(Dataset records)
-- -- --

(** * Business Ops MCP server: tool dispatch over HTTP and WebSocket

    A shallow embedding of [ai-business-mcp-python/mcp_server.py]
    (class [BusinessMCPServer]) and the properties of its dispatch layer.

    Python objects are embedded as a universe [value] of JSON-shaped data;
    every operation that can raise in Python returns in the error monad
    [res], so that a fault is a value and [try]/[except] is a function.

    Idealisations, all outside the repository's own code:
    - a Python [float] carries the exact rational it stands for (no
      binary64 rounding, no NaN or infinities), and its text is written
      with six decimal places;
    - a [str] is a sequence of bytes ([String.string]);
    - [repr] of a string puts it between single quotes without escaping;
    - the characters written by [json.dumps] and read by [json.loads] are
      represented by the JSON document they spell ([jdoc]); white space and
      escapes are not modelled;
    - [logger] calls have no effect on any result and are left out. *)

From Stdlib Require Import ZArith QArith List String Ascii Bool Lia DecimalString.
Import ListNotations.
Open Scope list_scope.
Open Scope string_scope.

Set Implicit Arguments.
Set Warnings "-register-all".

(* ================================================================== *)
(** ** Python values *)
(* ================================================================== *)

(** Hashable objects that can be dictionary keys. *)
Inductive key : Type :=
| KNone
| KBool (b : bool)
| KInt (z : Z)
| KFloat (q : Q)
| KStr (s : string).

(** A dictionary is an association list in insertion order; the
    operations below keep its keys pairwise different. *)
Inductive value : Type :=
| VNone
| VBool (b : bool)
| VInt (z : Z)
| VFloat (q : Q)
| VStr (s : string)
| VList (l : list value)
| VDict (d : list (key * value)).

-- -- --

What needs to be done: Quote every line from the beginning of the entries up to and including the line that contains "Open Scope list_scope.".

The completed task:
(** * Business Ops MCP server: tool dispatch over HTTP and WebSocket

    A shallow embedding of [ai-business-mcp-python/mcp_server.py]
    (class [BusinessMCPServer]) and the properties of its dispatch layer.

    Python objects are embedded as a universe [value] of JSON-shaped data;
    every operation that can raise in Python returns in the error monad
    [res], so that a fault is a value and [try]/[except] is a function.

    Idealisations, all outside the repository's own code:
    - a Python [float] carries the exact rational it stands for (no
      binary64 rounding, no NaN or infinities), and its text is written
      with six decimal places;
    - a [str] is a sequence of bytes ([String.string]);
    - [repr] of a string puts it between single quotes without escaping;
    - the characters written by [json.dumps] and read by [json.loads] are
      represented by the JSON document they spell ([jdoc]); white space and
      escapes are not modelled;
    - [logger] calls have no effect on any result and are left out. *)

From Stdlib Require Import ZArith QArith List String Ascii Bool Lia DecimalString.
Import ListNotations.
Open Scope list_scope.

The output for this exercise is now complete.